Poster Session E, Monday, March 25, 2:30 – 4:30 pm, Pacific Concourse
The Influence of Reasoning Ability and Relational Cueing in Solving Relational Match-to-Sample Problems
Matthew J. Kmiecik1, Alex D. Martin1, Lauren M. Kim1, Rudy Perez1, David M. Martinez1, Ekarin E. Pongpipat1, Daniel C. Krawczyk1,2; 1The University of Texas at Dallas, 2The University of Texas Southwestern Medical Center
Performing relational comparisons is considered among the most intelligent cognitive capacities. Animal studies have demonstrated that chimpanzees and crows are capable of relational reasoning with second-order relationships (e.g., analogies); however, it has been hypothesized that only humans are capable of reasoning with third-order relationships.
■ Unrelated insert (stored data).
(* ===== verification/AcquireRemote.v ===== *)
(** * Acquiring a skill from a remote source

    Three acquisitions of packages/upstreams/src/index.ts from their first check
    to the provenance they return.  [acquireRegistrySkill]: another registry
    resolves the reference, authorizes the installation and describes the
    transfer of the artifact, whose bytes must hash to the digest it resolved;
    every request carries the chain of registries it has come through.
    [acquireTesslSource] and [acquireClawHubSource]: the provider confirms the
    version that was queued, and its archive is read and checked.

    [new URL] and the setters of a URL are the platform's, the environment
    variables and the resolver of a token are arguments, and [now] is the clock
    where the code reads it.  An exception of the language stands under its name
    where a code would be. *)

From Stdlib Require Import ZArith Lia SpecFloat.
From stdpp Require Import base list strings sets.
From S2P Require Import Prelude HttpRepository Js Dates Json Numbers Wire Contracts Web Access Names PolicyEval.
From S2P Require Import Provenance Bundle Acquire Archive AcquireSources HttpClient.

Local Open Scope Z_scope.
Local Open Scope io_scope.

(** [url.pathname = text] and [url.searchParams.set(key, value)]. *)
Class UrlSetter := {
  setPathname : jstr -> URL -> URL;
  setSearchParam : jstr -> jstr -> URL -> URL;
}.

(** ** Strings and values *)

(** [text.replace(/\/+/g, '/')]. *)
Fixpoint squeeze_slashes (s : jstr) : jstr :=
  match s with
  | 47 :: r => match r with 47 :: _ => squeeze_slashes r | _ => 47 :: squeeze_slashes r end
  | c :: r => c :: squeeze_slashes r
  | [] => []
  end.
(** [text.replace(/\/$/, '')]. *)
Definition without_final_slash (s : jstr) : jstr := if endsWith [47] s then removelast s else s.
Definition base_pathname (pathname : jstr) : jstr :=
  match without_final_slash (squeeze_slashes pathname) with [] => [47] | text => text end.
Definition line_break (c : Z) : bool := (c =? 13) || (c =? 10).
(** ** The base URL and the URLs below it *)

Section Urls.
Context {U : UnicodeTables} {UR : UrlRuntime} {RS : UrlResolver} {US : UrlSetter}.

Definition parseFixedBase (value : jstr) (allowLoopbackForTests : bool) : acquired URL :=
  match parseURL value with
  | None => Err (refuse "invalid_upstream_base")
  | Some url =>
      let loopback := isLoopbackHost (url_hostname url) in
      throw_if (negb allowLoopbackForTests || negb loopback) && negb (jeqb (url_protocol url) (js "https:"))
        with refuse "insecure_upstream" ;;
      throw_if negb (jeqb (url_username url) []) || negb (jeqb (url_password url) []) ||
               negb (jeqb (url_search url) []) || negb (jeqb (url_hash url) [])
        with refuse "invalid_upstream_base" ;;
      throw_if jeqb (url_hostname url) [] || (negb (jeqb (url_port url) []) && negb (forallb is_digit (url_port url)))
        with refuse "invalid_upstream_base" ;;
      Ok (setPathname (base_pathname (url_pathname url)) url)
  end.
Definition normalizeRegistryBase (value : option jstr) (allowLoopbackForTests : bool) : acquired URL :=
  match value with
  | None | Some [] => Err (refuse "invalid_upstream_base")
  | Some value => parseFixedBase value allowLoopbackForTests
  end.
Definition encoded_part (part : jstr) : acquired jstr :=
  match encodeURIComponent part with
  | Some encoded => Ok encoded
  | None => Err (refuse "URIError")
  end.
Definition appendBasePath (base : URL) (parts : list jstr) : acquired URL :=
  let prefix := if jeqb (url_pathname base) (js "/") then [] else without_final_slash (url_pathname base) in
  let? encoded := map_result encoded_part parts in
  match parseURL (url_origin base) ≫= resolveURL (prefix ++ 47 :: join [47] encoded) with
  | Some url => Ok url
  | None => Err (refuse "TypeError")
  end.
Definition resolveDescriptorURL (value : jstr) (base : URL) (allowLoopbackForTests : bool) : acquired URL :=
  match resolveURL value base with
  | None => Err (refuse "invalid_registry_response")
  | Some url => let? _ := assertSafeURL url allowLoopbackForTests in Ok url
  end.
End Urls.

(** ** Credentials *)

Definition MAX_TOKEN_BYTES : Z := 4096.
Definition MAX_CHAIN_BYTES : Z := 4096.
(** [/^[A-Z_][A-Z0-9_]*$/]. *)
Definition environment_name (name : jstr) : bool :=
  match name with
  | c :: rest => (is_upper c || (c =? 95)) && forallb (fun c => is_upper c || is_digit c || (c =? 95)) rest
  | [] => false
  end.
Definition credentialHeader (env : jstr -> option jstr) (upstream : Upstream) : acquired (option jstr) :=
  match us_credentialEnv upstream with
  | None | Some [] => Ok None
  | Some name =>
      throw_if negb (environment_name name) with refuse "invalid_credential_ref" ;;
      match env name with
      | None | Some [] => Err (refuse "credential_missing")
      | Some value =>
          throw_if (MAX_TOKEN_BYTES <? jlen (textEncode value)) || existsb line_break value
            with refuse "invalid_credential" ;;
          Ok (Some (js "Bearer " ++ value))
      end
  end.

(** ** What the other registry answers *)

Definition requireSha256Digest (value : jsval) : acquired jstr :=
  match value with
  | JStr digest => if isDigest digest then Ok digest else Err (refuse "invalid_registry_response")
  | _ => Err (refuse "invalid_registry_response")
  end.
Definition requireString (value : jsval) : acquired jstr :=
  match value with
  | JStr text =>
      throw_if jeqb text [] || (512 <? jlen text) || existsb line_break text with refuse "invalid_registry_response" ;;
      Ok text
  | _ => Err (refuse "invalid_registry_response")
  end.
Definition parseResolution (value : jsval) : acquired (list (jstr * jsval)) :=
  match value with
  | JObj props =>
      throw_if negb (strict_equal (obj_get props (js "kind")) (JStr (js "skill"))) with refuse "invalid_registry_response" ;;
      let? _ := match obj_get props (js "digest") with
                | JUndef => Ok []
                | digest => requireSha256Digest digest
                end in
      Ok props
  | _ => Err (refuse "invalid_registry_response")
  end.
Definition parseAuthorization (value : jsval) : acquired (list (jstr * jsval)) :=
  match value with
  | JObj props =>
      match obj_get props (js "id") with
      | JStr id =>
          throw_if jeqb id [] || (256 <? jlen id) || existsb line_break id with refuse "invalid_registry_response" ;;
          Ok props
      | _ => Err (refuse "invalid_registry_response")
      end
  | _ => Err (refuse "invalid_registry_response")
  end.
Definition assertAuthorizationMatchesResolution (authorization resolution : list (jstr * jsval)) : acquired unit :=
  let differs (authorized : list (jstr * jsval)) (key : string) :=
    negb (strict_equal (obj_get authorized (js key)) (obj_get resolution (js key))) in
  throw_if negb (is_undef (obj_get authorization (js "organizationId"))) && differs authorization "organizationId"
    with refuse "invalid_registry_response" ;;
  match obj_get authorization (js "resolution") with
  | JUndef => Ok tt
  | JObj authorized =>
      throw_if differs authorized "kind" || differs authorized "resourceId" || differs authorized "digest" ||
               (negb (is_undef (obj_get authorized (js "organizationId"))) && differs authorized "organizationId")
        with refuse "invalid_registry_response" ;;
      Ok tt
  | _ => Err (refuse "invalid_registry_response")
  end.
Exploring this process in humans, we were interested in understanding the relationship between relational reasoning performance in varying performers given different instructions. To investigate this, participants were presented relational match-to-sample problems that varied in relational complexity: perceptual, analogical, and system mappings. Problem types were presented with minimal instruction, no practice, and randomly across four blocks. The participants received feedback after each attempt and an instructional manipulation was given to facilitate relational thinking. Performance types (high vs. low) were defined to understand individual differences in reasoning ability. Results showed that performance decreased with greater relational complexity; however, the participants’ rate of learning the three relational structures depended on performance level and whether the instructional manipulation was given. Specifically, high performers more accurately solved analogical mappings and demonstrated a curvilinear learning rate across block, such that system mapping performance decreased before increasing across the experiment. High performers also had higher visual working memory scores and better verbal and scene analogy performance. The instructional manipulation was a much weaker effect than performance type but resulted in participants learning the analogical mapping structure at a faster rate. Humans’ ability to learn complex relational comparisons with minimal instruction/feedback is associated with working memory ability and improved by relational cueing.